突然ですが、兄貴が出来ました!
そして玄関に取り残されたのは…、俺と蒼ちゃんの友達と二人。
気まずい空気が流れている沈黙を破ったのは、蒼ちゃんの友達だった。
「あの…ごめんね。大丈夫?」
ハンカチを差し出されて聞かれ、俺は綺麗にアイロン掛けされたハンカチを奪い取る。
俺がギっとそいつを睨むと
「でも、君が抱き付いて来たのが原因だから…お互い様という事で…」
と、困った顔で呟かれた。
「確かに…」
一瞬納得しかけて、ハッと我に返る。
「確かに抱き付いたのは悪かったけど…、俺、ファーストキスだったんだからな!」
叫んだ俺に、そいつはびっくりした顔で俺を見てから少し悩んだ顔をすると
「分かった。じゃあ、責任を取るよ」
と、真剣な顔で言われた。
「責任?どうやって?」
疑いの眼差しを向ける俺に
「きみさえ良ければ、お付き合しても良い」
と、真顔で言われる。
「お付き合い?お付き合いって、何処に付き合わせるつもりなんだよ!」
怒った顔で返した俺に、そいつはポカンっとした顔をした後
「あ·····いや、そうじゃなくて·····。
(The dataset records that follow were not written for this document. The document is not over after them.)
(* ===== verification/VmFree.v ===== *)
(** * Page tables: freewalk and uvmfree give back every page of an address space *)
From S2P Require Import Prelude Mem Riscv Kalloc Vm VmTree VmSpec VmAlloc.

(** [x] lies in the subtree of the table of root [r] at level [lev] with prefix [pre]. *)
Definition in_sub (r lev pre : Z) (x : Z * Z * Z) : Prop :=
  x.1.1 = r /\ x.1.2 <= lev /\ x.2 / 512 ^ (lev - x.1.2) = pre.
#[export] Instance in_sub_dec r lev pre x : Decision (in_sub r lev pre x).
Proof. unfold in_sub. apply _. Defined.
Definition prune (own : owner) (r lev pre : Z) : owner := filter (fun y => ~ in_sub r lev pre y.2) own.

Lemma prune_Some own r lev pre p x : prune own r lev pre !! p = Some x <-> own !! p = Some x /\ ~ in_sub r lev pre x.
Proof. unfold prune. by rewrite map_lookup_filter_Some. Qed.
Lemma prune_None own r lev pre p : is_Some (own !! p) /\ prune own r lev pre !! p = None <-> exists x, own !! p = Some x /\ in_sub r lev pre x.
Proof.
  split.
  - intros [[x Hx] Hn]. exists x. split; [done|]. destruct (decide (in_sub r lev pre x)); [done|].
    assert (prune own r lev pre !! p = Some x) by (by apply prune_Some). congruence.
  - intros (x & Hx & Hs). split; [by eexists|]. apply eq_None_not_Some. intros [y Hy]. apply prune_Some in Hy as [Hy Hn].
    rewrite Hx in Hy. by injection Hy as <-.
Qed.
Lemma uvmunmap_pool h s R U U' root f va n (do_free : bool) : kmem_lock ∉ h -> mem_ok s R U -> R !! root = Some f ->
  va mod 4096 = 0 -> 0 <= va -> 0 <= n -> va + 4096 * n <= MAXVA ->
  (forall j, 0 <= j < n -> is_leaf (f (va / 4096 + j))) ->
  U ≡ₚ (if do_free then pages_at f (va / 4096) (Z.to_nat n) else []) ++ U' ->
  wp (uvmunmap kend root va n do_free) (KSt h s) (fun _ k => held k = h /\ stays U' s (st k) /\
    mem_ok (st k) (<[root := cut f (va / 4096) n]> R) U').
Proof.
  intros Hh (l & own & Hm) HR Ha Hva Hn Hmax Hleaf HU. pose proof Hm as [Hvm Hr Hlk Hp].
  assert (forall j, 0 <= j < n -> lk (ent (ram s)) root (va + 4096 * j) = f (va / 4096 + j)) as Hlkj.
  { intros j Hj. rewrite (Hlk root f) by (done || lia). f_equal. dlia. }
  assert (freed do_free (ram s) root va (Z.to_nat n) = if do_free then pages_at f (va / 4096) (Z.to_nat n) else []) as Ef.
  { destruct do_free; [|done]. unfold freed, leaves, pages_at. apply list_fmap_ext. intros i j Hj%lookup_seqZ. cbn. rewrite Hlkj by lia. done. }
  set (ps := if do_free then pages_at f (va / 4096) (Z.to_nat n) else []) in *.
  assert (freeable kend l own ps) as Hfr.
  { pose proof (mem_nodup _ _ _ _ _ Hm) as Hnd. rewrite HU in Hnd. split; [by apply NoDup_app in Hnd as [? _]|]. apply Forall_forall. intros p Hpp.
    destruct (mem_disjoint _ _ _ _ _ p Hm) as (_ & ? & ? & ?); [rewrite HU; set_solver|done]. }
  eapply wp_mono; [apply (uvmunmap_spec kend kend_kern h s l own root va n do_free); try done|].
  { apply Hr. eauto. } { intros j Hj. rewrite Hlkj by done. by apply Hleaf. } { by rewrite Ef. }
  rewrite Ef. intros _ [h' s'] (Eh & Hi & Hl & Hfm). cbn [held st] in *. subst h'. split; [done|]. split.
  - intros x Hx. destruct (stays_outside U s R l own x Hm) as [Ho1 Ho2].
    { intros p Hpp Hpu. apply Hx; [done|]. rewrite HU in Hpu. set_solver. }
    apply Hfm; [done|]. intros p Hpp. apply Hx; [rewrite <- Hp, HU; set_solver|]. intros Hu'.
    pose proof (mem_nodup _ _ _ _ _ Hm) as Hnd. rewrite HU, NoDup_app in Hnd. by eapply Hnd.
  - exists (rev ps ++ l), own. split; [done|..].
    + intros r. rewrite Hr, lookup_insert_is_Some. split; [|naive_solver]. intros ?. destruct (decide (root = r)); auto.
    + intros r f' va' Hf' Hva'. destruct (decide (root = r)) as [<-|Hne].
      * rewrite lookup_insert_eq in Hf'. injection Hf' as <-. rewrite Hl by (done || (apply Hr; eauto)). rewrite (Hlk root f) by done.
        unfold unmap_range, cut. by rewrite Z.eqb_refl.
      * rewrite lookup_insert_ne in Hf' by done. rewrite Hl by (done || (apply Hr; eauto)). rewrite (Hlk r f') by done.
        unfold unmap_range. destruct (Z.eqb_spec r root); [congruence|done].
    + rewrite <- Hp, HU, <- Permutation_rev, <- !app_assoc, (Permutation_app_comm ps). rewrite <- !app_assoc. do 2 f_equiv. apply Permutation_app_comm.
Qed.

(** Below MAXVA no entry is valid, so no level-0 table has a valid entry. *)
Lemma no_leaf_of own s r : pt_ok kend own (ent (ram s)) -> (forall va, 0 <= va < MAXVA -> bits_set (lk (ent (ram s)) r va) PTE_V = false) -> no_leaf r s own.
Proof.
  intros Hok Hv q pre i Hq Hi. destruct (pt_up _ _ _ Hok _ _ _ _ Hq) as [(? & _)|(_ & q1 & Hq1 & Hv1 & E1)]; [done|].
  destruct (pt_up _ _ _ Hok _ _ _ _ Hq1) as [(? & _)|(_ & q2 & Hq2 & Hv2 & E2)]; [done|].
  destruct (pt_up _ _ _ Hok _ _ _ _ Hq2) as [(_ & -> & Ep)|(? & _)]; [|lia]. pose proof (pt_low _ _ _ Hok _ _ _ Hq1) as Hlow.
  specialize (Hv ((pre * 512 + i) * 4096)). change MAXVA with (2 ^ 38) in Hv. unfold lk, path0 in Hv.
  assert (PX 2 ((pre * 512 + i) * 4096) = pre / 512 mod 512) as EP2 by (rewrite PX_div by lia; change (2 ^ (12 + 9 * 2)) with (2 ^ 30); dlia).
  assert (PX 1 ((pre * 512 + i) * 4096) = pre mod 512) as EP1 by (rewrite PX_div by lia; change (2 ^ (12 + 9 * 1)) with (2 ^ 21); dlia).
  assert (PX 0 ((pre * 512 + i) * 4096) = i) as EP0 by (rewrite PX_div by lia; change (2 ^ (12 + 9 * 0)) with (2 ^ 12); dlia).
  rewrite EP2, EP1, EP0, Hv2, E2, Hv1, E1 in Hv. apply Hv. dlia.
Qed.
Lemma uaddr_maps s R U root tf pages va : maps s R U root tf pages -> uaddr (ram s) root va = upa pages va.
Proof using kend_kern pool_nodup pool_pages.
  intros Hp. pose proof (maps_fine _ _ _ _ _ _ Hp) as Hfine. destruct Hp as [(l & own & Hm) HR Hlv _ _ _]. destruct space_consts as (C1 & C2 & C3 & _).
  unfold uaddr, upa. destruct (Z.leb_spec 0 va); [|done]. destruct (Z.ltb_spec va MAXVA); [|done]. cbn [andb].
  rewrite (ma_lk _ _ _ _ _ _ _ Hm _ _ va HR) by lia. unfold user_space, user_leaf. assert (0 <= va / 4096) by dlia.
  destruct (Z.eqb_spec (va / 4096) VTRAMP) as [E|].
  { rewrite !bits_set_mkpte by done. rewrite lookup_ge_None_2 by lia. done. }
  destruct (Z.eqb_spec (va / 4096) VTF) as [E|].
  { rewrite !bits_set_mkpte by done. rewrite lookup_ge_None_2 by lia. done. }
  destruct (pages !! Z.to_nat (va / 4096)) as [[q f]|] eqn:E; [|done].
  eapply Forall_lookup_1 in Hfine as (F1 & F2 & F3 & F4 & F5); [|exact E]. cbn in *. rewrite !bits_set_mkpte by done. rewrite F4. cbn.
  destruct (bits_set f PTE_U); [|done]. by rewrite PTE2PA_mkpte.
Qed.
Lemma upa_page pages va pa : upa pages va = Some pa -> exists q, q ∈ pages.*1 /\ q <= pa < q + 4096.
Proof.
  intros (q & f & Hq & -> & _)%upa_Some. exists q. pose proof (Z.mod_pos_bound va 4096). split; [|lia].
  apply list_elem_of_fmap. exists (q, f). split; [done|]. by eapply list_elem_of_lookup_2.
Qed.
(** The bytes of a user range up to the first address that is not mapped. *)
Lemma umapped_prefix s R U l own root tf pages va len : maps s R U root tf pages -> mem_at kend pool s R U l own -> 0 <= len ->
  exists k, umapped_to own (ram s) root va len k.
Proof using kend_kern pool_nodup pool_pages.
  intros Hp Hm. revert len. apply (natlike_ind (fun len => exists k, umapped_to own (ram s) root va len k)).
  { exists 0. split_and!; [lia..| |lia]. intros i Hi. lia. }
  intros len Hlen (k & Hk & Hu & He). destruct (decide (k < len)) as [Hlt|Hge].
  { exists k. split_and!; [lia..|done|]. intros _. by apply He. }
  assert (k = len) as -> by lia. destruct (uaddr (ram s) root (va + len)) as [pa|] eqn:E; [|exists len; split_and!; [lia..|done|done]].
  exists (len + 1). split_and!; [lia..| |lia]. intros i Hi. destruct (decide (i = len)) as [->|]; [|apply Hu; lia].
  exists pa. split; [done|]. rewrite (uaddr_maps s R U root tf pages) in E by done. apply upa_page in E as (q & Hq & Hr).
  destruct (mem_disjoint kend pool kend_kern pool_nodup pool_pages _ _ _ _ _ q Hm (mp_in _ _ _ _ _ _ Hp q Hq)) as (_ & Hqp & _ & Ho). pose proof (page_pos kend kend_kern q Hqp).
  split; [unfold KERNBASE in *; destruct Hqp; lia|].
  intros q' Hq'. assert (page kend q') as Hqp' by (eapply vm_pages; [apply (ma_vm _ _ _ _ _ _ _ Hm)|done]).
  destruct (page_disjoint kend q q'); [done|done|intros ->; rewrite Ho in Hq'; by destruct Hq'|lia|lia].
Qed.
Lemma upa_inj s R U root tf pages va va' pa : maps s R U root tf pages -> upa pages va = Some pa -> upa pages va' = Some pa -> va = va'.
Proof using kend_kern pool_nodup pool_pages.
  intros Hp (q & f & Hq & -> & Hv)%upa_Some (q' & f' & Hq' & E & Hv')%upa_Some. pose proof (maps_fine _ _ _ _ _ _ Hp) as Hfine.
  pose proof (Forall_lookup_1 _ _ _ _ Hfine Hq) as (_ & M1 & _). pose proof (Forall_lookup_1 _ _ _ _ Hfine Hq') as (_ & M2 & _). cbn in *.
  assert (q = q') as <- by dlia. assert (Z.to_nat (va / 4096) = Z.to_nat (va' / 4096)) as Ej.
  { eapply NoDup_lookup; [apply (mp_nodup _ _ _ _ _ _ Hp)|rewrite list_lookup_fmap, Hq; done|rewrite list_lookup_fmap, Hq'; done]. }
  dlia.
Qed.

(** Bytes of [pages] may change. *)
Lemma maps_write s R U root tf pages m : maps s R U root tf pages -> (forall x, (forall va, upa pages va <> Some x) -> rd m x = rd (ram s) x) ->
  maps (Kmem m (freelist s)) R U root tf pages.
Proof using kend_kern pool_nodup pool_pages.
  intros Hp Hw. pose proof Hp as [Hm HR Hl Hf Hin Hn]. split; try done. apply (mem_ok_write kend pool kend_kern pool_nodup pool_pages); [done|].
  intros x (q & Hq & HqU & Hx). apply Hw. intros va (q' & Hq' & Hr)%upa_page. destruct Hm as (l & own & Hm).
  destruct (mem_disjoint kend pool kend_kern pool_nodup pool_pages _ _ _ _ _ q' Hm (Hin q' Hq')) as (_ & Hqp' & _). unfold off_page in Hx. rewrite Forall_forall in pool_pages.
  destruct (page_disjoint kend q' q); [done|by apply pool_pages|intros ->; apply HqU, Hin, Hq'|lia|lia].
Qed.

(** copyout from outside the pages: all of the range is written, or its part before the first
    address that is not mapped. *)
Lemma copyout_maps h s R U root tf pages va src len : maps s R U root tf pages -> 0 <= va -> 0 <= len ->
  (forall i q, 0 <= i < len -> q ∈ pages.*1 -> off_page (src + i) q) ->
  wp (copyout root va src len) (KSt h s) (fun r k => held k = h /\ exists m n, st k = Kmem m (freelist s) /\ maps (st k) R U root tf pages /\
    0 <= n <= len /\ r = (if n =? len then 0 else -1) /\ (n < len -> upa pages (va + n) = None) /\
    (forall i, 0 <= i < n -> exists pa, upa pages (va + i) = Some pa /\ rd m pa = rd (ram s) (src + i)) /\
    (forall x, (forall i, 0 <= i < n -> upa pages (va + i) <> Some x) -> rd m x = rd (ram s) x)).
Proof using kend_kern pool_nodup pool_pages.
  intros Hp Hva Hlen Hsrc. destruct (mp_mem _ _ _ _ _ _ Hp) as (l & own & Hm).
  destruct (umapped_prefix s R U l own root tf pages va len Hp Hm Hlen) as (n & Hn). pose proof (fun v => uaddr_maps s R U root tf pages v Hp) as Eu.
  unfold copyout. eapply wp_mono; [eapply (copyout_loop_spec kend kend_kern h (Z.to_nat len) s own _ va src len n)|].
  - apply Hm.
  - apply (ma_roots _ _ _ _ _ _ _ Hm). rewrite (mp_root _ _ _ _ _ _ Hp). by eexists.
  - done.
  - lia.
  - done.
  - intros i j pa Hi Hj. rewrite !Eu. intros E1 E2. pose proof (upa_inj _ _ _ _ _ _ _ _ _ Hp E1 E2). lia.
  - intros i j Hi Hj. rewrite Eu. intros (q & Hq & Hr)%upa_page. destruct Hn as (? & _). destruct (Hsrc j q); [lia|done|lia..].
  - intros r [h' m] (-> & -> & Hfl & Hco1 & Hco2). cbn [held st] in *. split; [done|]. exists (ram m), n. destruct Hn as (Hn & Hu & He).
    assert (forall x, (forall i, 0 <= i < n -> upa pages (va + i) <> Some x) -> rd (ram m) x = rd (ram s) x) as Hout.
    { intros x Hx. apply Hco2. intros i Hi. rewrite Eu. by apply Hx. }
    assert (m = Kmem (ram m) (freelist s)) as Em by (rewrite <- Hfl; by destruct m).
    split_and!; [done| |lia..|done| | |exact Hout].
    + rewrite Em. apply (maps_write s); [done|]. intros x Hx. by apply Hout.
    + intros Hlt. rewrite <- Eu. by apply He.
    + intros i Hi. destruct (Hu i Hi) as (pa & Hpa & _). exists pa. rewrite <- Eu. split; [done|]. by eapply Hco1.
Qed.

(** ** copyin and copyinstr *)

Lemma walkaddr_maps h s R U root tf pages va (Q : Z -> kst kmem -> Prop) : maps s R U root tf pages -> 0 <= va ->
  Q (match upa pages va with Some pa => pa - va mod 4096 | None => 0 end) (KSt h s) -> wp (walkaddr root va) (KSt h s) Q.
Proof using kend_kern pool_nodup pool_pages.
  intros Hmp Hva HQ. pose proof Hmp as [(l & own & Hm) HR _ _ _ _]. eapply wp_intro; [eapply (walkaddr_eq kend kend_kern); [apply Hm| |done]|].
  - apply (ma_roots _ _ _ _ _ _ _ Hm). rewrite HR. by eexists.
  - by rewrite (uaddr_maps _ _ _ _ _ _ va Hmp).
Qed.

(** Stores to pages in use that are not among [pages], or outside the pool. *)
Lemma maps_other s R U root tf pages m : maps s R U root tf pages -> (forall x, (exists q, q ∈ pool /\ (q ∉ U) /\ ~ off_page x q) -> rd m x = rd (ram s) x) ->
  maps (Kmem m (freelist s)) R U root tf pages.
Proof using kend_kern pool_nodup pool_pages.
  intros [Hm HR Hl Hf Hin Hn] Hw. split; try done. by apply (mem_ok_write kend pool kend_kern pool_nodup pool_pages).
Qed.
(** A buffer of the kernel: in use or outside the pool, and apart from [pages]. *)
Definition kbuf U pages (x : Z) : Prop := (forall q, q ∈ pool -> q ∉ U -> off_page x q) /\ (forall q, q ∈ pages.*1 -> off_page x q).
Lemma kbuf_tables s R U l own pages x : mem_at kend pool s R U l own -> kbuf U pages x -> off_tables own x.
Proof using kend_kern pool_nodup pool_pages. intros Hm [H _]. by apply (stays_outside kend pool kend_kern pool_nodup pool_pages U s R l own x Hm). Qed.
Lemma kbuf_upa U pages x va : kbuf U pages x -> upa pages va <> Some x.
Proof using. clear kend_kern pool_nodup pool_pages. intros [_ H] (q & Hq & Hr)%upa_page. destruct (H q Hq); lia. Qed.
恋人になるって言ってるんだけど·····」
困ったような顔で呟いた。
(恋人?)
俺もそいつの真意が理解出来ず、一瞬ポカンっとそいつの顔を見てしまった。
が、困ったような戸惑うような顔で俺を見つめるそいつの言葉の意味を時間差で理解し、
「はぁ?何で俺があんたと付き合わなくちゃいけないんだよ!大体、男同士でどうやって付き合うんだよ!」
思わず叫んでいた。
するとそいつは目を見開いて
「え!君、男の子なの?」
って、心底驚いた顔で言ったのだ。
(顔はお袋似で、良く女の子に間違えられるけど…)
そいつの言葉にワナワナと震える俺を、そいつは頭の先からつま先までジッと俺を見つめては「?」という顔をしていやがる。
「俺の何処をどう見たら、女の子だって言うんだよ!」
地団駄踏んで叫ぶ俺に、「あ!」という顔をしたかと思えば
「え?じゃあ、変声期前?小学生だったの?」
と、真顔で言いやがった。
余りにも失礼な発言の連続に、俺の堪忍袋の緒がぶちっと音を立てて切れた!
「ふざけんな!
俺はれっきとした中学二年の男だよ!」
俺はそいつの手を取って、自分の股間にそいつの手を当てた。俺の行動にびっくりしたらしく、そいつは触らされた手と俺の顔を交互に見ている。
「どうだ!わかったか!」
ふんぞり返った俺に、そいつは突然吹き出すと大笑いし出した。
「な!なんだよ」
驚く俺に
「嫌…、男を証明させるのに、まさか握らせるとは思わなくて…」
思い出して再び笑い出す。
その時、蒼ちゃんがやっと戻って来た。
「ん?和解出来たの?」
爆笑してるそいつは蒼ちゃんに
「お前の弟、面白いな」
そう言ってお腹を抱えて笑っている。
すると蒼ちゃんは小首を傾げて
「翔、この子は俺の弟じゃないよ。
この子は幼馴染なんだ」
そう言って俺の頭を優しく撫でた。
「それからあ~ちゃん、いつも言ってるでだろう?相手を確かめて抱き付かないから、こんな事になるんだよ」
蒼ちゃんは俺に視線を移すと、軽く叱る言い方で注意をした。
蒼ちゃんの言葉に頬を膨らませていると視線を感じて、俺は視線の主をチラ見した。
するとそいつ、俺の顔を見てずっと笑いを堪えていやがった!
(む…ムカつく!)
俺は頬を益々膨らませた後、そいつに思い切り「あかんべー」をしてやった。
「あ~ちゃん!」
俺の行動に蒼ちゃんが叫ぶと同時に、そいつが再び吹き出して大爆笑していたのは言うまでもない。